Longitudinal Assessment of Gray and White Matter in Chronic Schizophrenia: A Combined Diffusion-Tensor and Structural Magnetic Resonance Imaging Study
Serge A Mitelman1, *, Emily L Canfield1, Randall E Newmark1, Adam M Brickman2, Yuliya Torosjan1, King-Wai Chu1, Erin A Hazlett1, M. Mehmet Haznedar1, Lina Shihabuddin1, Monte S Buchsbaum3
Identifiers and Pagination:Year: 2009
First Page: 31
Last Page: 47
Publisher ID: TONIJ-3-31
Article History:Received Date: 1/1/2009
Revision Received Date: 17/2/2009
Acceptance Date: 18/2/2009
Electronic publication date: 20/5/2009
Collection year: 2009
open-access license: This is an open access article licensed under the terms of the Creative Commons Attribution Non-Commercial License (http://creativecommons.org/licenses/by-nc/3.0/) which permits unrestricted, non-commercial use, distribution and reproduction in any medium, provided the work is properly cited.
Previous studies have reported continued focal gray matter loss after the clinical onset of schizophrenia. Longitudinal assessments in chronic illness, of white matter in particular, have been less conclusive.
We used diffusion-tensor and structural magnetic resonance imaging in 16 healthy subjects and 49 chronic schizophrenia patients, subdivided into good-outcome (n=23) and poor-outcome (n=26) groups, scanned twice 4 years apart. Fractional anisotropy, gray matter and white matter volumes were parcellated into the Brodmann’s areas and entered into multiway ANCOVAs.
At baseline, schizophrenia patients had 1) lower anisotropy in frontoparietal white matter, 2) larger posterior frontal white matter volumes, and 3) smaller frontal, temporal, and parietal gray matter volumes. On follow-up, healthy subjects showed a more pronounced 1) decline in anisotropy, 2) expansion of regional white matter volumes, and 3) reduction in regional gray matter volumes than schizophrenia patients. Good-outcome patients showed a more pronounced decline in white matter anisotropy and a less pronounced increase in white matter volumes than poor-outcome patients. Poor-outcome patients displayed a greater gray matter loss throughout the brain than good-outcome patients.
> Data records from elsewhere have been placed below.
Lemma triple_base_cache f :
  (forall c, bus_ok c -> bus_ok (f c)) -> triple base (upd_cache f) base (fun _ => True).
Proof. intros Hf. apply triple_modify. intros e []. constructor; try done. by apply Hf. Qed.

Lemma triple_base_with_cache {A} (f : C -> C * A) (Q : A -> Prop) :
  (forall c c' a, bus_ok c -> f c = (c', a) -> bus_ok c' /\ Q a) -> triple base (with_cache f) base Q.
Proof.
  intros Hf e He. unfold with_cache. destruct (f (cache e)) as [c a'] eqn:E.
  destruct (Hf _ _ _ (b_bus _ He) E). exists a', (e <| cache := c |>).
  split_and!; [done| |done]. destruct He. by constructor.
Qed.

Lemma triple_pre {A} (P P' : Exec -> Prop) (m : M A) P'' Q :
  (forall e, P e -> P' e) -> triple P' m P'' Q -> triple P m P'' Q.
Proof. intros HP Hm e He. apply Hm. auto. Qed.

End inv.

End CpuInv.
(* ===== verification/CpuInvInstr.v ===== *)
(** * Every instruction keeps the executor's invariant

    The instruction handlers of [CpuInstr] and [step_int], shown to keep
    [inv] by walking their bodies with the triples of the primitives. *)

From S2P Require Import Prelude Tlb TlbShape CpuTimer CpuCore CpuDecode CpuExec CpuInstr.
From S2P Require Import CpuPages CpuLaws CpuInv CpuInvMem.
Import Tlb TlbShape CpuCore CpuDecode CpuExec CpuInstr CpuSegments CpuPages CpuLaws CpuInv CpuInvMem.

Module CpuInvInstr.

Create HintDb cpu.

(** ** The timer stays in range *)

Lemma claim_ip7_timer t k : timer_ok t -> timer_ok (fst (CpuTimer.claim_ip7 t k)).
Proof.
  intros []. unfold CpuTimer.claim_ip7. repeat case_match; try done.
  constructor; cbn; try done. fits_tac.
Qed.

Lemma materialize_timer t now b : timer_ok t -> timer_ok (fst (CpuTimer.materialize_count t now b)).
Proof.
  intros Ht. unfold CpuTimer.materialize_count. case_match; [done|]. case_match; [done|].
  assert (Hset : forall t', timer_ok t' -> timer_ok (t' <| CpuTimer.count_read_cycle := CpuTimer.cycles t |>))
    by (intros t' []; by constructor).
  apply Hset. case_match; [done|]. cbn zeta. case_match; [apply claim_ip7_timer|]; by destruct Ht.
Qed.

Lemma materialize_u32 t now b : fits 32 (snd (CpuTimer.materialize_count t now b)).
Proof. unfold CpuTimer.materialize_count. repeat case_match; apply u32_fits. Qed.

Lemma read_count_timer t now : timer_ok t ->
  timer_ok (fst (CpuTimer.read_count t now)) /\ fits 64 (snd (CpuTimer.read_count t now)).
Proof.
  intros Ht. unfold CpuTimer.read_count, CpuTimer.count_now.
  pose proof (materialize_timer t now true Ht) as Hm. pose proof (materialize_u32 t now true) as Hu.
  destruct (CpuTimer.materialize_count t now true) as [t' v]. cbn in *.
  split; [by destruct Hm|]. by apply (fits_mono 32).
Qed.

Lemma remove_shot_timer t : timer_ok t -> timer_ok (CpuTimer.remove_shot t).
Proof. intros []. unfold CpuTimer.remove_shot. by case_match. Qed.

Lemma schedule_timer t now : timer_ok t -> timer_ok (CpuTimer.schedule_compare_timer t now).
Proof.
  intros Ht. unfold CpuTimer.schedule_compare_timer. case_match; [done|]. case_match; [done|].
  by destruct (remove_shot_timer t Ht).
Qed.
In the chronic phase of the illness, longitudinal changes in both gray and white matter are in the direction of an effacement of between-group differences among schizophrenia patients and healthy subjects. Similarly, preexisting white matter differences between good-outcome and poor-outcome patients diminish over time. In contrast, gray matter volumes in poor-outcome patients continue to decline more rapidly than in patients with good outcome. These patterns are consistent with earlier onset of aging-associated changes in schizophrenia.